Dataset entries
*** Block opens ***
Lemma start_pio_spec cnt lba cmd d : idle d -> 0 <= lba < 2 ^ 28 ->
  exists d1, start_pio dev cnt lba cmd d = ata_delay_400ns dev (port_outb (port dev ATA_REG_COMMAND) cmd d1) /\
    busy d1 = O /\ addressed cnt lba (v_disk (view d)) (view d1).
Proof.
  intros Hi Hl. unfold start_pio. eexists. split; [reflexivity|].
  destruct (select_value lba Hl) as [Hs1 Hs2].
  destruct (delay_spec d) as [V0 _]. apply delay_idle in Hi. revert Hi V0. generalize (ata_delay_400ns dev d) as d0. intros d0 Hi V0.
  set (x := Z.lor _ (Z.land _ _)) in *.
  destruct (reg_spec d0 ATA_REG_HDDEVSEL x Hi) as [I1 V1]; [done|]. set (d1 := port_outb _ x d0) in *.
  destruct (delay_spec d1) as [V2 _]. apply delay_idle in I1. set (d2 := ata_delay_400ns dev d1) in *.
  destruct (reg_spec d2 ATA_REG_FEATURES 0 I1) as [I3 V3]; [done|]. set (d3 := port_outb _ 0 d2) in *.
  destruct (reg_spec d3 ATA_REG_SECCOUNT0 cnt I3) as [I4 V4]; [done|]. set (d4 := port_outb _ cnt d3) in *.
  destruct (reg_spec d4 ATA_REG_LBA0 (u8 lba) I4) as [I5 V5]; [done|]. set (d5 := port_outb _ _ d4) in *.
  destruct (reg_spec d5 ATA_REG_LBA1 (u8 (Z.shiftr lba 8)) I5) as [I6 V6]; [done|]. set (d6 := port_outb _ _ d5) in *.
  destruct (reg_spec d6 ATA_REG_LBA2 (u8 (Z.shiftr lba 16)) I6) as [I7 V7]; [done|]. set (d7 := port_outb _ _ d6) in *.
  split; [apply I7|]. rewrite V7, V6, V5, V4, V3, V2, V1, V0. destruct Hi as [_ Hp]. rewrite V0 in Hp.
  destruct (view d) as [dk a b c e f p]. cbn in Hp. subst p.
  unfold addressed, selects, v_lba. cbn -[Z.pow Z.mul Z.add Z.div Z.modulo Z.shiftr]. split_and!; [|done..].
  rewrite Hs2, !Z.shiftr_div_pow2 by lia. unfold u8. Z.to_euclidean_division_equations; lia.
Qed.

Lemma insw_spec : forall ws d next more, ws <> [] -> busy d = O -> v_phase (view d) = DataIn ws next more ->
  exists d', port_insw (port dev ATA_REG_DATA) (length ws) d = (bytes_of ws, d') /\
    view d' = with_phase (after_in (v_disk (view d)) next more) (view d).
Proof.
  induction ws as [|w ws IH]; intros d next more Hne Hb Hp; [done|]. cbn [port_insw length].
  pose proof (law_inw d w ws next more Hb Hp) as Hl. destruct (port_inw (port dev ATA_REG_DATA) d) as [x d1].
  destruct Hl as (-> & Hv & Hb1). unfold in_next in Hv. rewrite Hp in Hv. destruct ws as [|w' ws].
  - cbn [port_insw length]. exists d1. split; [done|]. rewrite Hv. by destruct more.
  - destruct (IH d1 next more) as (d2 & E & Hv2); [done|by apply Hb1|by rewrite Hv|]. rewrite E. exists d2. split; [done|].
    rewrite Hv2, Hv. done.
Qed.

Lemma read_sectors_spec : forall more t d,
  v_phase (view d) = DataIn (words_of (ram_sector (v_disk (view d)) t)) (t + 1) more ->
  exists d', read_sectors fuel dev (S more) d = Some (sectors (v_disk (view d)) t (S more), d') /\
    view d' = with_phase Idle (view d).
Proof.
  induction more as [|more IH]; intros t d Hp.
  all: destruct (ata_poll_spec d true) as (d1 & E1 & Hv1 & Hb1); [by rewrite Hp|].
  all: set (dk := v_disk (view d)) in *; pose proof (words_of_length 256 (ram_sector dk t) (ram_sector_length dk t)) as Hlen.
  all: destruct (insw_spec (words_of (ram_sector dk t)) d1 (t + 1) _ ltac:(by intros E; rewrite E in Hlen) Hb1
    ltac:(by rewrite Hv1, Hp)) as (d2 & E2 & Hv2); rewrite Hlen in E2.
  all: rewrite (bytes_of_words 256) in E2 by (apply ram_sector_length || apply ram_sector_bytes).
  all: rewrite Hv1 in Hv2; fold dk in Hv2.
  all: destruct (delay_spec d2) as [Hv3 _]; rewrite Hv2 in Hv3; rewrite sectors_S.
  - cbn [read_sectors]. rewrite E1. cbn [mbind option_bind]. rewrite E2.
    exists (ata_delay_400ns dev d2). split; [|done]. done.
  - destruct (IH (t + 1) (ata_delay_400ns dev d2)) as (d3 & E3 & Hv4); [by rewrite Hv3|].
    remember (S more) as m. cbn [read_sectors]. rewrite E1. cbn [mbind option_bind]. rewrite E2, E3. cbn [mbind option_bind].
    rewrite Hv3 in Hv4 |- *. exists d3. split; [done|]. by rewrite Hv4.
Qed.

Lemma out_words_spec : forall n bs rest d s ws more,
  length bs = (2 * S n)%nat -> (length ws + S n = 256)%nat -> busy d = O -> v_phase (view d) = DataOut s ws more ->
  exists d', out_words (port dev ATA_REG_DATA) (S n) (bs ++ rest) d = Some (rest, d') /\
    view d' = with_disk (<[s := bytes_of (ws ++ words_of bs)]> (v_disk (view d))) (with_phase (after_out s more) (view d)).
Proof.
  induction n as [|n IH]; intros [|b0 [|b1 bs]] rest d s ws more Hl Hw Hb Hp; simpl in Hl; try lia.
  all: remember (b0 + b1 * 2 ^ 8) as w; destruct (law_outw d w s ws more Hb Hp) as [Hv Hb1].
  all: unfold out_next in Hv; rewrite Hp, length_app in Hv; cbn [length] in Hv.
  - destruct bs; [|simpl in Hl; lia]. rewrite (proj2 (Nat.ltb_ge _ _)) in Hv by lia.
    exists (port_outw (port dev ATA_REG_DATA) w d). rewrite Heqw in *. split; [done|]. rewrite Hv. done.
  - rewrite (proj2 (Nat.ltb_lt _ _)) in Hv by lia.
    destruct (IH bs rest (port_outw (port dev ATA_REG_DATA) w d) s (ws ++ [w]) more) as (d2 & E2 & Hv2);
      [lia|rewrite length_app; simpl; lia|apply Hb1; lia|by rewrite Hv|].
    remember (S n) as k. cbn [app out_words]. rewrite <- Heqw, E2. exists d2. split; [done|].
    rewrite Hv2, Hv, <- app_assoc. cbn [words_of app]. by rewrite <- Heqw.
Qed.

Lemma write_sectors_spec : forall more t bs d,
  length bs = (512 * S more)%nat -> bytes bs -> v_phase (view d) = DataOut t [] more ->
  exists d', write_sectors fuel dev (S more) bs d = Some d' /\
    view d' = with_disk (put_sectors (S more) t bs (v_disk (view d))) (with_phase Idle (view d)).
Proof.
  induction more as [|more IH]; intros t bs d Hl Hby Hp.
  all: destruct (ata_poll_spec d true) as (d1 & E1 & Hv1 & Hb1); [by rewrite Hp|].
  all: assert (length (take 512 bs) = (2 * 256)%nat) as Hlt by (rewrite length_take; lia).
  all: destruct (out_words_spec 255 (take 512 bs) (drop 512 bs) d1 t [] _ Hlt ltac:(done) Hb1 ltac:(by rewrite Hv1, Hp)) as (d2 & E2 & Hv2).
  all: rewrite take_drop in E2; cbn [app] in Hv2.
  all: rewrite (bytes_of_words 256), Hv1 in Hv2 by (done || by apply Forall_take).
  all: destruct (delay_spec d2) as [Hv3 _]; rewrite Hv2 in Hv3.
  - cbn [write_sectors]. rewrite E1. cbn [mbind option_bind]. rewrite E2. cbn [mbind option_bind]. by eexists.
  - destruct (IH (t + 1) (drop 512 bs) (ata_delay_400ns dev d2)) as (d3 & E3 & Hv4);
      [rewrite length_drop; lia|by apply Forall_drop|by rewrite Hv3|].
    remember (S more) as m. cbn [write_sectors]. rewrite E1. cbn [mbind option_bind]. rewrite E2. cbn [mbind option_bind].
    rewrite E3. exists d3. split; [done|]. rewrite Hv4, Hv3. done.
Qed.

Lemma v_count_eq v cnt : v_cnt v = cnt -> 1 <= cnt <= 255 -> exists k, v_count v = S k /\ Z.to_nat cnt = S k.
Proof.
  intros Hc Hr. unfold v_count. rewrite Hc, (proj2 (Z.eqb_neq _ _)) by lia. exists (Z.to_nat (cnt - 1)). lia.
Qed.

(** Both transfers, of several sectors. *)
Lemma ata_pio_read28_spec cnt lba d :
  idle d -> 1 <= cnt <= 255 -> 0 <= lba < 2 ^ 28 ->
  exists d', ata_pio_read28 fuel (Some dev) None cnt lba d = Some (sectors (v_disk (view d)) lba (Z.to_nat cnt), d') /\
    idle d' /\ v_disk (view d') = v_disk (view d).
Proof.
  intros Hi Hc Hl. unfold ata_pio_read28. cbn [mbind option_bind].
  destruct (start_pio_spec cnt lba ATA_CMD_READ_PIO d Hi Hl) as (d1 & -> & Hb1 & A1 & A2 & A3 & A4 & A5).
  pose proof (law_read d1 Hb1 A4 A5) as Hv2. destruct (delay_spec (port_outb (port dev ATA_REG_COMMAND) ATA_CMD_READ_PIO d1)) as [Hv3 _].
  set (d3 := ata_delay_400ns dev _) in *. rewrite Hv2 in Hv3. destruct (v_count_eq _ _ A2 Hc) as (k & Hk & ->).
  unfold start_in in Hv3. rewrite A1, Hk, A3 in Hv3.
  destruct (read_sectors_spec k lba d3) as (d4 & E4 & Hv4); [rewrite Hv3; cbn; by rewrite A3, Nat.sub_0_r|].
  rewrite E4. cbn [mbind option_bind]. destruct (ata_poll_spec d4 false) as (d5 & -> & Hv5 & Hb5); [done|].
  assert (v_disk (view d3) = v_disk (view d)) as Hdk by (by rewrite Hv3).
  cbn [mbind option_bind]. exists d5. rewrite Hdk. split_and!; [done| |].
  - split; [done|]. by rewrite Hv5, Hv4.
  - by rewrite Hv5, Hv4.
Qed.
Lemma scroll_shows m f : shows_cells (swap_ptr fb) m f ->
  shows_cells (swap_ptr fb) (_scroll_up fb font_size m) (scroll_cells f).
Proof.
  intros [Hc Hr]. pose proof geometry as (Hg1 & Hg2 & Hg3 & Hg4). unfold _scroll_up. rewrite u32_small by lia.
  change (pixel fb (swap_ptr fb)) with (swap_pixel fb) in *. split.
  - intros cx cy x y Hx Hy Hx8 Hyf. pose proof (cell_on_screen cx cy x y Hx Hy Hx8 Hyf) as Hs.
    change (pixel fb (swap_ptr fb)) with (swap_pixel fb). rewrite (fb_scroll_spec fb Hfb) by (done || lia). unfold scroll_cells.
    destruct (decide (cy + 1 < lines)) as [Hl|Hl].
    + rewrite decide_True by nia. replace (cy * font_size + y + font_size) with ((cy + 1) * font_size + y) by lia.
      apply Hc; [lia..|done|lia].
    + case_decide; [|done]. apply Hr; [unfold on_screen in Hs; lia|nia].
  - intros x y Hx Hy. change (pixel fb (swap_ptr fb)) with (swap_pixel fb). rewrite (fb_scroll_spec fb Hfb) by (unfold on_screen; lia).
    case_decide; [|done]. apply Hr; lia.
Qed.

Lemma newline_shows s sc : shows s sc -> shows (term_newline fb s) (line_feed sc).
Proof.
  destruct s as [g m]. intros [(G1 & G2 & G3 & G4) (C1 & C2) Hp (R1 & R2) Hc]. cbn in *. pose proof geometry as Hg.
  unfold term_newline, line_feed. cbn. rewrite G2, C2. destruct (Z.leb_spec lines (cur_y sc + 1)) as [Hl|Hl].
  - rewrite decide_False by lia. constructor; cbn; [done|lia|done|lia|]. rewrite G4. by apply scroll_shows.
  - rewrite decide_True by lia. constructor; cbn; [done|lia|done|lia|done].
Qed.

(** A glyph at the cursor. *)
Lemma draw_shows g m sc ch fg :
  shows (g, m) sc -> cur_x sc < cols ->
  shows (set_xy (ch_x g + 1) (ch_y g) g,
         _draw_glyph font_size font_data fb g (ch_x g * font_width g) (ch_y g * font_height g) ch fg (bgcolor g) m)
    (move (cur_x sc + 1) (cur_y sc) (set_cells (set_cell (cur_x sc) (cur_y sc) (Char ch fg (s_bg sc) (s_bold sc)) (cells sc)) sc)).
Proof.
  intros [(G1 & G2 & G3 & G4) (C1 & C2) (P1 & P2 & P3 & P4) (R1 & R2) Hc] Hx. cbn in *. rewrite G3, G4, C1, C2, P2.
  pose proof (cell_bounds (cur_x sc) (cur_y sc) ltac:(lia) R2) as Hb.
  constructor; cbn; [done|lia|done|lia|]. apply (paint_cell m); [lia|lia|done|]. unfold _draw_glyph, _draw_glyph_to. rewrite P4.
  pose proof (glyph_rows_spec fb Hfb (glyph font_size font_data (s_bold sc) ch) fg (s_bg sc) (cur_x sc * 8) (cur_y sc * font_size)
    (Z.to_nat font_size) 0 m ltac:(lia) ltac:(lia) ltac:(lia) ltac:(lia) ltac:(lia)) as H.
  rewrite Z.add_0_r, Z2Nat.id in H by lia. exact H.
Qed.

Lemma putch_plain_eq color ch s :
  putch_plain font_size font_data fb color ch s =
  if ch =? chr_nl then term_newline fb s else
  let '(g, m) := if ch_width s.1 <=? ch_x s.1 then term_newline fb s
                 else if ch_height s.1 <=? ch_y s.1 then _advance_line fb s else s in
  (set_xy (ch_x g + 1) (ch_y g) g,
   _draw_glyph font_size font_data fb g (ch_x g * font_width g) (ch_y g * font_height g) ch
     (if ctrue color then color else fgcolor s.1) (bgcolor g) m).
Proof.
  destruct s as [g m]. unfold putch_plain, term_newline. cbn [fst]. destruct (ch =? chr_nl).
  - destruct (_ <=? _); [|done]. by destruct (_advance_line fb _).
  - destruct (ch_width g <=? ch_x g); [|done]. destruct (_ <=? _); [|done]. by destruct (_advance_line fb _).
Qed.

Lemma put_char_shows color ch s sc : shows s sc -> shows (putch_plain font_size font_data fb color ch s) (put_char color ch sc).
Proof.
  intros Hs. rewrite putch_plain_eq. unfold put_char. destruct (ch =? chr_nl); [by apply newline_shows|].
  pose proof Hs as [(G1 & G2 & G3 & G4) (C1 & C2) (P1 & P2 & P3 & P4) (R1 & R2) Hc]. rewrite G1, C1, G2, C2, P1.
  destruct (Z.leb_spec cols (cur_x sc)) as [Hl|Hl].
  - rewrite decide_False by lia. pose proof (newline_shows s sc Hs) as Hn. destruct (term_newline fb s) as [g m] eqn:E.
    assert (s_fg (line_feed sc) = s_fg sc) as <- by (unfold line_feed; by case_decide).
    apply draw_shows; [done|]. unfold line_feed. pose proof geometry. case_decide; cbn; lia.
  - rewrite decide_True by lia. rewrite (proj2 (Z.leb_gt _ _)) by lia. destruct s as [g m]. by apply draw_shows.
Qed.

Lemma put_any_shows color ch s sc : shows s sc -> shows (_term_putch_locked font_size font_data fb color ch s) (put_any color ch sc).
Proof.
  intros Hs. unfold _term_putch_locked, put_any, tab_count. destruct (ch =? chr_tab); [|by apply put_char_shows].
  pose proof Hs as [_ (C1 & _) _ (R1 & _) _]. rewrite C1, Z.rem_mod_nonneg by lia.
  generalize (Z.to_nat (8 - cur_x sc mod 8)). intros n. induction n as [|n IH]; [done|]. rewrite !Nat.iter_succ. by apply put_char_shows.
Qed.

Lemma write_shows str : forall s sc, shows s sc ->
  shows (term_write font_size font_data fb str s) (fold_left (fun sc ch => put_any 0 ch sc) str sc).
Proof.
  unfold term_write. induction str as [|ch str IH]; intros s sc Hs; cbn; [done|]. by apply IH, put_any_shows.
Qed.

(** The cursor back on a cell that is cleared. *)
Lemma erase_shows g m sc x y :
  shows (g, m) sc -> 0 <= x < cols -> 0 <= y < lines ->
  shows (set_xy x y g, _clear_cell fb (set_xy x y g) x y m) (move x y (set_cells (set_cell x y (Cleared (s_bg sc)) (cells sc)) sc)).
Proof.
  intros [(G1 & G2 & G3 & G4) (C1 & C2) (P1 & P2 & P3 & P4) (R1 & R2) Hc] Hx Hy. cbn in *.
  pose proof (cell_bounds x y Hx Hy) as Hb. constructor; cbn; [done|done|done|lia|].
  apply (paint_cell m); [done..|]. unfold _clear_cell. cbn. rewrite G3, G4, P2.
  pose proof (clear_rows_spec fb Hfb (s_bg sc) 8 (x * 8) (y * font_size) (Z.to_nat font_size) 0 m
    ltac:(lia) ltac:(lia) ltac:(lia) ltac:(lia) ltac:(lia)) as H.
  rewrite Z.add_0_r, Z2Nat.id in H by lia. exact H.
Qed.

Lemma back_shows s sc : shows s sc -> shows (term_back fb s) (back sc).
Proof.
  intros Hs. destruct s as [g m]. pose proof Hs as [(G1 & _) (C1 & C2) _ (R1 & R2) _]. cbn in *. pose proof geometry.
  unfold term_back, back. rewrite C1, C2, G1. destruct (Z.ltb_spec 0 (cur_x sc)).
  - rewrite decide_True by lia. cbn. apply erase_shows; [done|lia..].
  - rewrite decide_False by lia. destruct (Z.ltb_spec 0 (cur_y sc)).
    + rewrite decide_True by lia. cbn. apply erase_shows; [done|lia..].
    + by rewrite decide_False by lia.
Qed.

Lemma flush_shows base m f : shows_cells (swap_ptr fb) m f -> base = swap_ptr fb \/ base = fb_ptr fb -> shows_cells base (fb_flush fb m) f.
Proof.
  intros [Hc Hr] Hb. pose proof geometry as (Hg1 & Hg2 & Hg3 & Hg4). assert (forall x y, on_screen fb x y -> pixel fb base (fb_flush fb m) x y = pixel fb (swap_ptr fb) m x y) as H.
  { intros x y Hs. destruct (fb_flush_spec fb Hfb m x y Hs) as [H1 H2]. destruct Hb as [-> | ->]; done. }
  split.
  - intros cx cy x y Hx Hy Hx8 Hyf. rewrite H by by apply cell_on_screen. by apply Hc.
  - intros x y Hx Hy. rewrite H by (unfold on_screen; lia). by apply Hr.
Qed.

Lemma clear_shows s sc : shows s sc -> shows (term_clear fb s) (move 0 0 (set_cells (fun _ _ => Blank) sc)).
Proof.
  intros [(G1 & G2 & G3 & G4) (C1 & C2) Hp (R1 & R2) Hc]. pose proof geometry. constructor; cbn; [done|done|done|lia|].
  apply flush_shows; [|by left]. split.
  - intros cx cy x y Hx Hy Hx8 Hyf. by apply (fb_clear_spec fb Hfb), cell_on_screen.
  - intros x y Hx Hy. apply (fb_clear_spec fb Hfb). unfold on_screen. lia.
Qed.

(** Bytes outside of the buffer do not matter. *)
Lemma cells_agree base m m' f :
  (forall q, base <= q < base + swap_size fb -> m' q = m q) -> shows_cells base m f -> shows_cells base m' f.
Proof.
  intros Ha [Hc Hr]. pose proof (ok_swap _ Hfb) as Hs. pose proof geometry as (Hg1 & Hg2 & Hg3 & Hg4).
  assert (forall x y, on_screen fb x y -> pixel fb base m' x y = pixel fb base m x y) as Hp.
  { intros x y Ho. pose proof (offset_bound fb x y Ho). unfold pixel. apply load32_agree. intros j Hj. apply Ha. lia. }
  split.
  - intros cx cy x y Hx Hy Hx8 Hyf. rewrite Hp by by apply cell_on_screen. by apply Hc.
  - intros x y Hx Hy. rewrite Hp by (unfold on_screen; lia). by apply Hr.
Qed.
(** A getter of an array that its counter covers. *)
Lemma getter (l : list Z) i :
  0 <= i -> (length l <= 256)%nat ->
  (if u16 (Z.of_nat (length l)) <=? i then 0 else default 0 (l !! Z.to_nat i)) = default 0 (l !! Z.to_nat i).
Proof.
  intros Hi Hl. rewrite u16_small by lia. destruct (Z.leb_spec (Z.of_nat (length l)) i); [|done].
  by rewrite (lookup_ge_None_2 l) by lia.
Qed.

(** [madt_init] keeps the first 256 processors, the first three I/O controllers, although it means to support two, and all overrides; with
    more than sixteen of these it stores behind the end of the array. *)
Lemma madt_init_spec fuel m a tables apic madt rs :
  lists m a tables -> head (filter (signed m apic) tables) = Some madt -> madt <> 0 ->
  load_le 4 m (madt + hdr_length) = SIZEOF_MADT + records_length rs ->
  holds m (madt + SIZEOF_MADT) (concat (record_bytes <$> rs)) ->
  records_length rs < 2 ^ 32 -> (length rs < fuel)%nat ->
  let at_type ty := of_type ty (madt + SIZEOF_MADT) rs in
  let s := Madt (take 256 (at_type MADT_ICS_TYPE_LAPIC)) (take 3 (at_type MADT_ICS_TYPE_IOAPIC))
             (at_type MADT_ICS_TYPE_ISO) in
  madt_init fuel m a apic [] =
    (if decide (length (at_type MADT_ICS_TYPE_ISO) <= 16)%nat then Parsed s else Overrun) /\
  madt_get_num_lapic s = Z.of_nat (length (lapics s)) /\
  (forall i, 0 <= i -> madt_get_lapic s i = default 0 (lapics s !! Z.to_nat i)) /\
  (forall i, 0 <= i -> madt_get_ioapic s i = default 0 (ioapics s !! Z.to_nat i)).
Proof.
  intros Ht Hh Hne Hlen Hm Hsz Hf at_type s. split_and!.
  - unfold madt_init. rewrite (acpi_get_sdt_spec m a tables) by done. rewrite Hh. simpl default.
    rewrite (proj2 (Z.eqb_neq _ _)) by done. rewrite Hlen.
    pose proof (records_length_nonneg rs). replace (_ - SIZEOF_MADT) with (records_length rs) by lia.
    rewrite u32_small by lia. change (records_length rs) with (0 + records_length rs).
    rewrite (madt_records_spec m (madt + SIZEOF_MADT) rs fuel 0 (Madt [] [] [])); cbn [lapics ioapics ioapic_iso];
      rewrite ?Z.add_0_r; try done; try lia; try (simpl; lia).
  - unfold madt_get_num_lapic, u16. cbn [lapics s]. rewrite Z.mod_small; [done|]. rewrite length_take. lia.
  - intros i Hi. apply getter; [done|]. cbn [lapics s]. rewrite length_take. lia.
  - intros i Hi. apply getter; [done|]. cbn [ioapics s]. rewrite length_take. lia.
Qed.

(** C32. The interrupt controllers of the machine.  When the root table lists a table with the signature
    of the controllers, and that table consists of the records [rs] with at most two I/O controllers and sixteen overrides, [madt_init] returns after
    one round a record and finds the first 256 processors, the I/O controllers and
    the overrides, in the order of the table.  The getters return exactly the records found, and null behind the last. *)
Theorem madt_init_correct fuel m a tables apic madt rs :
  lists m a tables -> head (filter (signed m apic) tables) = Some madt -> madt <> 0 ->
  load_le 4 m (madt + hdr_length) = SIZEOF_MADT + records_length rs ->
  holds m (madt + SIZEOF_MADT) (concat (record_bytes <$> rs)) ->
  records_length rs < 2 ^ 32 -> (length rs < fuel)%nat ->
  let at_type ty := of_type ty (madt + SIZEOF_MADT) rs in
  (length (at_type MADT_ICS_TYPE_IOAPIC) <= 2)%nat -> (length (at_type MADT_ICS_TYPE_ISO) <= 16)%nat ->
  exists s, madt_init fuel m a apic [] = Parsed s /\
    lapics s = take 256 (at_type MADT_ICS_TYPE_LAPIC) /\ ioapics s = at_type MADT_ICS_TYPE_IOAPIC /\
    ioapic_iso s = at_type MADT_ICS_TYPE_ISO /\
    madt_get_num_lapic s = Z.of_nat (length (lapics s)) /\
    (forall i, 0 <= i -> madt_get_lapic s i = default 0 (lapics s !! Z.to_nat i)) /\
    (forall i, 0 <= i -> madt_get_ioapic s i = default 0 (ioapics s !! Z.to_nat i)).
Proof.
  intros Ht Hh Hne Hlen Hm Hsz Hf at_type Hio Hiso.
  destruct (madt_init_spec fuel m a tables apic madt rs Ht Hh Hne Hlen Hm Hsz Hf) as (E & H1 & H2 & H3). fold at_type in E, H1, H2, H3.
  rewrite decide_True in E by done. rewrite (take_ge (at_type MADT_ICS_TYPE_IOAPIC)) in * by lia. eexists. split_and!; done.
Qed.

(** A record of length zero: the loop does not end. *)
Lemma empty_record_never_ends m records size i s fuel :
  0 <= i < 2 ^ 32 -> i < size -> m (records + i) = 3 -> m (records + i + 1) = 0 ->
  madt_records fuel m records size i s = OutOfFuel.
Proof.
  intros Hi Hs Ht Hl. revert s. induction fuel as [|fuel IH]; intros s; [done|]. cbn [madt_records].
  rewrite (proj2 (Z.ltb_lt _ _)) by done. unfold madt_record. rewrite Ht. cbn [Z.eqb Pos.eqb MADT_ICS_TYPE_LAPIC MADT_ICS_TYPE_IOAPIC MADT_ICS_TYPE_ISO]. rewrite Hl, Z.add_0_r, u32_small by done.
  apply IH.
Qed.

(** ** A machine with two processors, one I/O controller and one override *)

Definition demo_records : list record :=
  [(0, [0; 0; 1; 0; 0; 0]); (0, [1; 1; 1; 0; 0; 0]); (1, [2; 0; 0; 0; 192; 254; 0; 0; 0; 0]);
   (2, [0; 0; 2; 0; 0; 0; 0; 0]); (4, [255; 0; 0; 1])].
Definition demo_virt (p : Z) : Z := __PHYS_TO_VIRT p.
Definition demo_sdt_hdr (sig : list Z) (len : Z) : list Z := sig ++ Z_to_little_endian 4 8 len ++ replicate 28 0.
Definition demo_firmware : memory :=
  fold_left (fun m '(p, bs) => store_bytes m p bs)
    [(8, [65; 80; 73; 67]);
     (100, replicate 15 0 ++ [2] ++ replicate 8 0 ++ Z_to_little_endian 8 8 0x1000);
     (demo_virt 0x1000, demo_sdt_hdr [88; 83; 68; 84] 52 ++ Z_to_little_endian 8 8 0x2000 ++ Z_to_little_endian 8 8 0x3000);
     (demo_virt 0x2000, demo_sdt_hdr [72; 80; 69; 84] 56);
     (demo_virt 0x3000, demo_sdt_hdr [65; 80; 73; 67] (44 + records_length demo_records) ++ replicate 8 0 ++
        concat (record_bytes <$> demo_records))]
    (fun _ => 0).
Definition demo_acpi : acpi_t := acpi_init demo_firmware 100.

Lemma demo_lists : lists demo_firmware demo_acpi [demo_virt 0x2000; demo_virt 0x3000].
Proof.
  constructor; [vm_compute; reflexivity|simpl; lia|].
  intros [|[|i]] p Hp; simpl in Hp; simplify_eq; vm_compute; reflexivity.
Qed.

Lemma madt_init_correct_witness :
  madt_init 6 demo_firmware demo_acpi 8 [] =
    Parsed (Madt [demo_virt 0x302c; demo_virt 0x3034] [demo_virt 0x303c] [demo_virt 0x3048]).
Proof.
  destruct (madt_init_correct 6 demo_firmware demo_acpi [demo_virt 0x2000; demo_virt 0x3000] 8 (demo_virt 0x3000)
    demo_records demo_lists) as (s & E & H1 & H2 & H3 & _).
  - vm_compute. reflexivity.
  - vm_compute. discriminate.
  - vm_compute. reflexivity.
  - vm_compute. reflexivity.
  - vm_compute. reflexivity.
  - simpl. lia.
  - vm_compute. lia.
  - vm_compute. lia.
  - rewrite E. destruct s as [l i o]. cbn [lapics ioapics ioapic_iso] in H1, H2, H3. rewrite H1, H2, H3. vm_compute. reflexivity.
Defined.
*** Block closes ***
Task prompt: Your answer should consist only of the lines above between the line holding "destruct s as [g m]. intros" and the line holding "unfold term_newline, line_feed.", inclusive, each transcribed exactly.

Task output:
  destruct s as [g m]. intros [(G1 & G2 & G3 & G4) (C1 & C2) Hp (R1 & R2) Hc]. cbn in *. pose proof geometry as Hg.
  unfold term_newline, line_feed. cbn. rewrite G2, C2. destruct (Z.leb_spec lines (cur_y sc + 1)) as [Hl|Hl].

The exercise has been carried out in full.